WHAT THE TASK REQUIRES —
Nothing but the lines below between the line holding "Definition quorum_of w" and the line holding "let w' := run (quorumChecks cells) w in", inclusive, should appear in the answer, each set down exactly.

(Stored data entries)

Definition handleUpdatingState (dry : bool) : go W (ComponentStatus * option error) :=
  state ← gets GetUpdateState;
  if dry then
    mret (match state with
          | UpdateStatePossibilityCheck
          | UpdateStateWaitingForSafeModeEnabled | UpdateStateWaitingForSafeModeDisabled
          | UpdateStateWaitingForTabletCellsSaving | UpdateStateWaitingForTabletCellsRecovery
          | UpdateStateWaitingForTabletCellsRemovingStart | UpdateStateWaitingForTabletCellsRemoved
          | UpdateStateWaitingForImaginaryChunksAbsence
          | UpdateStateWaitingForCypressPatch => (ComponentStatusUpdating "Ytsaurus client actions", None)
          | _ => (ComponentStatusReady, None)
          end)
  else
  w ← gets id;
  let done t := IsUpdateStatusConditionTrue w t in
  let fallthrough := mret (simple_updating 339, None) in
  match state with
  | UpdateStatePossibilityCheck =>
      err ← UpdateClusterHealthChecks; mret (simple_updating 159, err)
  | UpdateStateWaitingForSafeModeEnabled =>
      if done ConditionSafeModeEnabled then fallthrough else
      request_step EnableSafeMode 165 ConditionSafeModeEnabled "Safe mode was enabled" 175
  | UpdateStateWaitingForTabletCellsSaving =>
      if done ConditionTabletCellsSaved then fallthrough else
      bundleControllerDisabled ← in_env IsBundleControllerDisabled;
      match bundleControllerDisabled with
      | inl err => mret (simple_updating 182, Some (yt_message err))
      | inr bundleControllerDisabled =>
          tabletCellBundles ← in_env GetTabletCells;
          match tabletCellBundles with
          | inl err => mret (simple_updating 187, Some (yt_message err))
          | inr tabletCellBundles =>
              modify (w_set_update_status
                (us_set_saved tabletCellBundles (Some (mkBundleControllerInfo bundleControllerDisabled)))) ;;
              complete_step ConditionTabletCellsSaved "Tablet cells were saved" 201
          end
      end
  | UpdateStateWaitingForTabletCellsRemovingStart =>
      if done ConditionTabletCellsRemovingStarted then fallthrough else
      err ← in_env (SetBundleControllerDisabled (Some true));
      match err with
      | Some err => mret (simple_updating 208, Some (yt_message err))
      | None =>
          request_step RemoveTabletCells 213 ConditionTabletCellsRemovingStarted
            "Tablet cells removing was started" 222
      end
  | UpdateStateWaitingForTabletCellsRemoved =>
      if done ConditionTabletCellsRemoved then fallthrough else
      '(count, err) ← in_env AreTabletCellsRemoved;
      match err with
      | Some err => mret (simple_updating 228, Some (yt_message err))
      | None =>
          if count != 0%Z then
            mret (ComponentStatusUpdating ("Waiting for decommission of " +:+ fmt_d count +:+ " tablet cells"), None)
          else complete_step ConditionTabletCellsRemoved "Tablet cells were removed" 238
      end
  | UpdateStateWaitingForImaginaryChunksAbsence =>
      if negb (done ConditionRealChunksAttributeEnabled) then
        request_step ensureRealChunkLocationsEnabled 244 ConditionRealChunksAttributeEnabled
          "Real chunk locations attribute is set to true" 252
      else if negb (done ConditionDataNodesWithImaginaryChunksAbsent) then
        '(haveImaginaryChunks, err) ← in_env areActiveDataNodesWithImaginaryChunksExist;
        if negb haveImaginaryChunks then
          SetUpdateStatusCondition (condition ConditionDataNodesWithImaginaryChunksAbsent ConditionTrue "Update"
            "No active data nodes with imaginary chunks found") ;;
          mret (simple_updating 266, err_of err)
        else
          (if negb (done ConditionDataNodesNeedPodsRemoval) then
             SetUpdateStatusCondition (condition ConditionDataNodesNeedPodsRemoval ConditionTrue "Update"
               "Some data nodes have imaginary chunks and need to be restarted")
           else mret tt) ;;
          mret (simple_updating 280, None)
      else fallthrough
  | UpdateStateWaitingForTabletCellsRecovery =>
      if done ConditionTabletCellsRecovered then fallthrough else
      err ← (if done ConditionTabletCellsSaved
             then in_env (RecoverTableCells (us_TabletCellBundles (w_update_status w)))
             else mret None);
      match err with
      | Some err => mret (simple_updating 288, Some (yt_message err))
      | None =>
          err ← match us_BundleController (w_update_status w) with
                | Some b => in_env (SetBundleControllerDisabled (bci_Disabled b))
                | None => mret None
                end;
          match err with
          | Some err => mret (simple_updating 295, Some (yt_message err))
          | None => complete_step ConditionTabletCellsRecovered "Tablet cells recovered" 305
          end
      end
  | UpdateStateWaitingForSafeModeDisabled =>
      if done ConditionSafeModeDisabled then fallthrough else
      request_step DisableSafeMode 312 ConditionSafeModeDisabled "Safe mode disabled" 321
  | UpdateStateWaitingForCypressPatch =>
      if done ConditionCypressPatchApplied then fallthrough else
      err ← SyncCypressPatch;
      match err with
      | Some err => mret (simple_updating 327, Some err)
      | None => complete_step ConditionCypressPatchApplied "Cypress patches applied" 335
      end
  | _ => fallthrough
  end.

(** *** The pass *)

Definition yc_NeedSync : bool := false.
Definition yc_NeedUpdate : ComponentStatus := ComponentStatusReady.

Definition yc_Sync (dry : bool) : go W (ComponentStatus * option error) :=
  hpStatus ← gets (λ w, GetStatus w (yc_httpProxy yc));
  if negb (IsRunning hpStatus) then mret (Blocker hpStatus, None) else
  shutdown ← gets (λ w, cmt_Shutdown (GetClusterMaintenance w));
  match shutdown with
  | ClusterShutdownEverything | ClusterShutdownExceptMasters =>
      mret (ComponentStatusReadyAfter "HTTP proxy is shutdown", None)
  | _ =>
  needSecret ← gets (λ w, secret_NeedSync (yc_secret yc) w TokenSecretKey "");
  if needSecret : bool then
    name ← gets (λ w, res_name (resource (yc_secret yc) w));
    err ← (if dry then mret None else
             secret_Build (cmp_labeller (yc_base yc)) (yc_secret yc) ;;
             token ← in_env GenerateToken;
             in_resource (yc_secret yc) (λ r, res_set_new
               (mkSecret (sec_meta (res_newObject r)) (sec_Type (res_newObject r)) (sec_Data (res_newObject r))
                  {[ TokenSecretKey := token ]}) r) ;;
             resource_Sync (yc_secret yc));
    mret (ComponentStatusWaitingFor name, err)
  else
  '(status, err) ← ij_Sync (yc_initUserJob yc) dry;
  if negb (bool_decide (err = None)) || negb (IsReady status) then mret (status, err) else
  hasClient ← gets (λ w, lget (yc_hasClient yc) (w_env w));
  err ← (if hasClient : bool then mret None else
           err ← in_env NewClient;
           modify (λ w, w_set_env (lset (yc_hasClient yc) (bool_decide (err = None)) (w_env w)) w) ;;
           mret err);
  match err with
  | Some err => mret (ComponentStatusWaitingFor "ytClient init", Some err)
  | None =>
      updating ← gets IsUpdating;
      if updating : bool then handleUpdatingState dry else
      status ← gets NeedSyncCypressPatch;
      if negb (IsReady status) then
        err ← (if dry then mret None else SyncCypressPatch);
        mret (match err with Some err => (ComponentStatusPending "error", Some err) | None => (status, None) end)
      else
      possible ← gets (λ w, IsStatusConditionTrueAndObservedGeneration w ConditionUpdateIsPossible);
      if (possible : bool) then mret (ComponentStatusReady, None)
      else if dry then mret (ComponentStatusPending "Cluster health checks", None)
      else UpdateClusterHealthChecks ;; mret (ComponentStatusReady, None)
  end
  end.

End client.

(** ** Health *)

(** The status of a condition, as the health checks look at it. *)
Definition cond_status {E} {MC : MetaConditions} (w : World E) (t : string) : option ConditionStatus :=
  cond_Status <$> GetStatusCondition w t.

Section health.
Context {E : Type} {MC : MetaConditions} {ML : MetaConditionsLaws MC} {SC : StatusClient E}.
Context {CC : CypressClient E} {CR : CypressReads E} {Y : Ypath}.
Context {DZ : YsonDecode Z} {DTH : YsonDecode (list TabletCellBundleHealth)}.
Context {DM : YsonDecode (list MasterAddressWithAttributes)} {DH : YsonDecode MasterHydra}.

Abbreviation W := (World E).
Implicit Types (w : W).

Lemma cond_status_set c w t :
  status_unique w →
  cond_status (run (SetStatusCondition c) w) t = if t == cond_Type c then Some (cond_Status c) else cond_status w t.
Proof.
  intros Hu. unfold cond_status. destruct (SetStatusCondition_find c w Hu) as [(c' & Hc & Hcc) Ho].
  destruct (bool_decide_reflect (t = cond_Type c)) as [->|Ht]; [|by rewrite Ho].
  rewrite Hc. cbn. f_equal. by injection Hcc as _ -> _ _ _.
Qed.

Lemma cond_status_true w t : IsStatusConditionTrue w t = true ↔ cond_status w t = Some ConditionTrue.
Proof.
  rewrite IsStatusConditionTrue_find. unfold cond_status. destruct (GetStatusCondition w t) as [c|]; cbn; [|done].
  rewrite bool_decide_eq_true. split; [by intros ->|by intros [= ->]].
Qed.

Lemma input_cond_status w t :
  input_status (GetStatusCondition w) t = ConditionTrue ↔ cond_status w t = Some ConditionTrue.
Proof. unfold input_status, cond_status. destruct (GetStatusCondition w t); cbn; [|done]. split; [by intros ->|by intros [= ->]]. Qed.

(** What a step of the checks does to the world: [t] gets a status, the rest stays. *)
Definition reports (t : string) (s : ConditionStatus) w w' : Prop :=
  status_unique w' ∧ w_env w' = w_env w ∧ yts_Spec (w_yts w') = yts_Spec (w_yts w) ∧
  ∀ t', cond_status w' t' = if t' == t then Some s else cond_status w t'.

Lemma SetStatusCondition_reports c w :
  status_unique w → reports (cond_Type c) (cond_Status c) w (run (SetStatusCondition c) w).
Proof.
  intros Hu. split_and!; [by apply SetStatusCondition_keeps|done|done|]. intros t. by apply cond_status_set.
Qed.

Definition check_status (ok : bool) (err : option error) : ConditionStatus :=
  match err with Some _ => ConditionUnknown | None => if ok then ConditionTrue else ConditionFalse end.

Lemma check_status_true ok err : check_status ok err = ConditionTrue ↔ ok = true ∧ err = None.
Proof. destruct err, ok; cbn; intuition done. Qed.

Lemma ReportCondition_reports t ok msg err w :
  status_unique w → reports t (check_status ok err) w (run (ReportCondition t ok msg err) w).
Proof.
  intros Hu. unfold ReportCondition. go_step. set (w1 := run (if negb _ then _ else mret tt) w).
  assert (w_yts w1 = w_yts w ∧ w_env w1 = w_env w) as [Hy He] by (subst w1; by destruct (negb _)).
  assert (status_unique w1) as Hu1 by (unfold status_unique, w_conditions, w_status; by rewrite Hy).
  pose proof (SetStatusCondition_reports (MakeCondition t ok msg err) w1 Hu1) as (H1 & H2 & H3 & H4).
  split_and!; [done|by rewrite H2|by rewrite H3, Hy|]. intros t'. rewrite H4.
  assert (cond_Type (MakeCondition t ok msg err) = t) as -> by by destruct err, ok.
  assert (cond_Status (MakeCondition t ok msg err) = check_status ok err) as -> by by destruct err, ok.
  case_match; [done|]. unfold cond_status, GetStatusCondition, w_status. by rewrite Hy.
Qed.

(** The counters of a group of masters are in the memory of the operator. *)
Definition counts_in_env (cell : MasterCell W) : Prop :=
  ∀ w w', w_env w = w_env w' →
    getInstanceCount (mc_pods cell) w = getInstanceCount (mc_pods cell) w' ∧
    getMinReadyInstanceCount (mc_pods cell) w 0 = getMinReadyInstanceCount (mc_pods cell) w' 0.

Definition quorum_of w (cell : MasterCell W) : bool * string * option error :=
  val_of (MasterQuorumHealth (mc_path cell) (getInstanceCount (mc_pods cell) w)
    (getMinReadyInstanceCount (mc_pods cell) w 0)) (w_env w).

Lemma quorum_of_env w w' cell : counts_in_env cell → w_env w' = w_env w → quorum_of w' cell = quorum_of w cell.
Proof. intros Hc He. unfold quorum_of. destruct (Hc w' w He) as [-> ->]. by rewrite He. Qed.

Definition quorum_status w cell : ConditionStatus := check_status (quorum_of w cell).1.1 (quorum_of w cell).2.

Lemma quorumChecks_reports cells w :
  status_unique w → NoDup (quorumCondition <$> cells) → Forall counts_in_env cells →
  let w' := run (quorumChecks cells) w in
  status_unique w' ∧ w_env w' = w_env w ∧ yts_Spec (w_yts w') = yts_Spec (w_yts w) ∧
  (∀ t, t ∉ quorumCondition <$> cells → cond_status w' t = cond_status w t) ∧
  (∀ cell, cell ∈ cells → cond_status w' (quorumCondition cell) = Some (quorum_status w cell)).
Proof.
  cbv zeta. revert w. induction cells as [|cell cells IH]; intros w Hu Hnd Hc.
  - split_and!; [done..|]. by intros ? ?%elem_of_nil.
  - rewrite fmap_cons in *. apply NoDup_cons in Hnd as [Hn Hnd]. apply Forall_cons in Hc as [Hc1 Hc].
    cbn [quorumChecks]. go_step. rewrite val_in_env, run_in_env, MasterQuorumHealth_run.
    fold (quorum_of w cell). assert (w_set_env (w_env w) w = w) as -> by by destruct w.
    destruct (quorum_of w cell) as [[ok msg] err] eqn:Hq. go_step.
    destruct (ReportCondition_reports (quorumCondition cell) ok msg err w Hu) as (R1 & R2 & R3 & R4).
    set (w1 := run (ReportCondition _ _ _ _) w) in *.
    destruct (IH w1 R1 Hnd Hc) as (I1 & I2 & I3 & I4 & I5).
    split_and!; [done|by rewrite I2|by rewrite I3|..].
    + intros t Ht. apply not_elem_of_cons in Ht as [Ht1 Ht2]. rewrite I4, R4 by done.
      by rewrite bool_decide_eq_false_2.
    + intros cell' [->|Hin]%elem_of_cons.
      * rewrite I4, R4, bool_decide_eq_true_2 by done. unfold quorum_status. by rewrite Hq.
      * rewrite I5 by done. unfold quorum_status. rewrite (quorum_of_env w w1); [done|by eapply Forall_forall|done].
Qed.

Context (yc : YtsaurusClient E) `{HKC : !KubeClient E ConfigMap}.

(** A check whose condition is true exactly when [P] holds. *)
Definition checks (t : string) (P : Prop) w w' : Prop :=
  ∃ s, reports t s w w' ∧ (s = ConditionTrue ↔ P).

REPLY TO THE TASK —
Definition quorum_of w (cell : MasterCell W) : bool * string * option error :=
  val_of (MasterQuorumHealth (mc_path cell) (getInstanceCount (mc_pods cell) w)
    (getMinReadyInstanceCount (mc_pods cell) w 0)) (w_env w).

Lemma quorum_of_env w w' cell : counts_in_env cell → w_env w' = w_env w → quorum_of w' cell = quorum_of w cell.
Proof. intros Hc He. unfold quorum_of. destruct (Hc w' w He) as [-> ->]. by rewrite He. Qed.

Definition quorum_status w cell : ConditionStatus := check_status (quorum_of w cell).1.1 (quorum_of w cell).2.

Lemma quorumChecks_reports cells w :
  status_unique w → NoDup (quorumCondition <$> cells) → Forall counts_in_env cells →
  let w' := run (quorumChecks cells) w in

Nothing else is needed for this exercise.